Rotational Diffusion of Cellulose Nanofibrils.
Cellulose nanofibrils, CNF, is a technical term for the smallest crystalline constituents
of wood. Namely particles of cylindrical shape measuring 20-40 nm in
diameter and 1-2 um in length. These fibrils display high ultimate tensile strength
and a Young's modulus comparable to Kevlar. The intermutual orientation of fibrils
within a wood fibre decides the strength of the fibre; fibrils pointing in all directions
yield weak fibres and brils pointing in the direction defined by the length of the
fibre yield strong fibres.
A flow channel has been conceived and made, such that an acceleration of a CNF
dispersion align the fibrils it contains. An ensuing fixation of the fibrils, all pointing
in the same direction, allows for the making of fibres of exceptional strength. In
other words, wood is taken apart and rebuilt even stronger. The material, if large
scale production is made possible, could be used for high-performance biomaterials
such as durable textiles.
During the time between alignment and fixation in the channel, a certain increase
in disorder occurs whereby the fibrils dealign. Our thesis focuses on the study of this
process.
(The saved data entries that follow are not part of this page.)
(** * GPIO-controlled power domain (drivers/power_domain/power_domain_gpio.c)

    A shallow embedding of the driver's two functions, [pd_gpio_pm_action] and
    [pd_gpio_init], as state-passing programs over a record [world] that holds
    what the C code reads and writes: the kernel clock, the calling context,
    the enable pin, the driver data [next_boot], a time-stamped trace of
    every call with which the driver sleeps, drives the pin, notifies its
    dependents or logs, and a journal of its clock reads and of its writes to
    the driver data. *)

From Stdlib Require Import ZArith List String Bool Lia.
Import ListNotations.
Open Scope Z_scope.

(** ** Types of the kernel interface *)

(** [enum pm_device_action].  A C enum variable can hold any integer, and the
    driver's [switch] has a [default] arm for it: [PM_DEVICE_ACTION_INVALID]
    stands for every value that is none of the four enumerators. *)
Inductive pm_device_action : Type :=
| PM_DEVICE_ACTION_SUSPEND
| PM_DEVICE_ACTION_RESUME
| PM_DEVICE_ACTION_TURN_OFF
| PM_DEVICE_ACTION_TURN_ON
| PM_DEVICE_ACTION_INVALID (raw : Z).

Definition recognized (a : pm_device_action) : bool :=
  match a with
  | PM_DEVICE_ACTION_INVALID _ => false
  | _ => true
  end.

(** [k_timeout_t]: a number of ticks from now ([K_TICKS]) or an absolute
    uptime in ticks ([K_TIMEOUT_ABS_TICKS]). *)
Inductive k_timeout_t : Type :=
| K_TICKS (t : Z)
| K_TIMEOUT_ABS_TICKS (t : Z).

(** A device is referred to by its name ([dev->name]). *)
Definition device_ref := string.

(** [struct gpio_dt_spec] *)
Record gpio_dt_spec : Type := {
  port : device_ref;
  pin : Z;
  dt_flags : Z
}.

(** [struct pd_gpio_config] *)
Record pd_gpio_config : Type := {
  enable : gpio_dt_spec;
  startup_delay_us : Z;      (* uint32_t *)
  off_on_delay_us : Z;       (* uint32_t *)
  enable_high_drive : bool
}.

(** [struct pd_gpio_data] *)
Record pd_gpio_data : Type := {
  next_boot : k_timeout_t
}.

(** The parts of [struct device] the driver uses.  [pm_domain] is
    [dev->pm->domain] ([None] for a null pointer); [children] are the devices
    this domain supports, in devicetree order. *)
Record device : Type := {
  name : string;
  config : pd_gpio_config;
  pm_domain : option device_ref;
  children : list device_ref
}.

(** ** Observable calls *)

Inductive gpio_call : Type :=
| GpioConfigure (flags : Z)     (* gpio_pin_configure_dt(spec, flags) *)
| GpioSet (value : Z).          (* gpio_pin_set_dt(spec, value) *)

Inductive log_level : Type := LOG_LEVEL_ERR | LOG_LEVEL_INF | LOG_LEVEL_DBG.

Inductive event : Type :=
| EvSleep (timeout : k_timeout_t)
| EvGpio (call : gpio_call)
| EvChildAction (child : device_ref) (action : pm_device_action)
| EvLog (level : log_level) (msg : string).

Arguments EvChildAction child%_string action.

(** What the driver does between its calls: it reads the clock and it
    writes [data->next_boot]. *)
Inductive access : Type :=
| ReadUptime (ticks : Z)
| StoreNextBoot (t : k_timeout_t).

(** ** The world the driver runs in *)

Record world : Type := {
  can_yield : bool;            (* what k_can_yield() answers in this context *)
  uptime : Z;                  (* what k_uptime_ticks() reads *)
  pin_flags : Z;               (* configuration the enable pin is in *)
  pin_level : bool;            (* logical level of the enable pin *)
  data : pd_gpio_data;         (* dev->data *)
  trace : list (Z * event);    (* calls made so far, oldest first *)
  journal : list (nat * access)
    (* clock reads and data writes so far, oldest first, each with the
       number of calls of [trace] that were made before it *)
}.

Definition set_can_yield (b : bool) (w : world) : world :=
  {| can_yield := b; uptime := uptime w; pin_flags := pin_flags w;
     pin_level := pin_level w; data := data w; trace := trace w;
     journal := journal w |}.

Definition set_uptime (t : Z) (w : world) : world :=
  {| can_yield := can_yield w; uptime := t; pin_flags := pin_flags w;
     pin_level := pin_level w; data := data w; trace := trace w;
     journal := journal w |}.

Definition set_pin_flags (f : Z) (w : world) : world :=
  {| can_yield := can_yield w; uptime := uptime w; pin_flags := f;
     pin_level := pin_level w; data := data w; trace := trace w;
     journal := journal w |}.

Definition set_pin_level (l : bool) (w : world) : world :=
  {| can_yield := can_yield w; uptime := uptime w; pin_flags := pin_flags w;
     pin_level := l; data := data w; trace := trace w;
     journal := journal w |}.

Definition set_data (d : pd_gpio_data) (w : world) : world :=
  {| can_yield := can_yield w; uptime := uptime w; pin_flags := pin_flags w;
     pin_level := pin_level w; data := d; trace := trace w;
     journal := journal w |}.

Definition record (e : event) (w : world) : world :=
  {| can_yield := can_yield w; uptime := uptime w; pin_flags := pin_flags w;
     pin_level := pin_level w; data := data w;
     trace := trace w ++ [(uptime w, e)]; journal := journal w |}.

Definition note (a : access) (w : world) : world :=
  {| can_yield := can_yield w; uptime := uptime w; pin_flags := pin_flags w;
     pin_level := pin_level w; data := data w; trace := trace w;
     journal := journal w ++ [(List.length (trace w), a)] |}.

(** ** State monad *)

Definition M (A : Type) : Type := world -> A * world.

Definition ret {A : Type} (a : A) : M A := fun w => (a, w).

Definition bind {A B : Type} (m : M A) (k : A -> M B) : M B :=
  fun w => let (a, w') := m w in k a w'.

Declare Scope pd_scope.
Delimit Scope pd_scope with pd.
Notation "x <- m ;; k" := (bind m (fun x => k))
  (at level 61, m at next level, right associativity) : pd_scope.
Notation "m ;; k" := (bind m (fun _ => k))
  (at level 61, right associativity) : pd_scope.

Definition modify (f : world -> world) : M unit := fun w => (tt, f w).
Definition emit (e : event) : M unit := modify (record e).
Since the fibrils are not visible, we have resorted to studying the birefringence,
which is induced by the optical anisotropy of aligned fibrils. The birefringence
has the property of changing polarization of light having travelled through the material.
This property is used to relate a measured intensity to birefringence which in
turn is related to alignment. Using this, we examine how the dealignment is affected
by parameters such as pH of the dispersion and acceleration.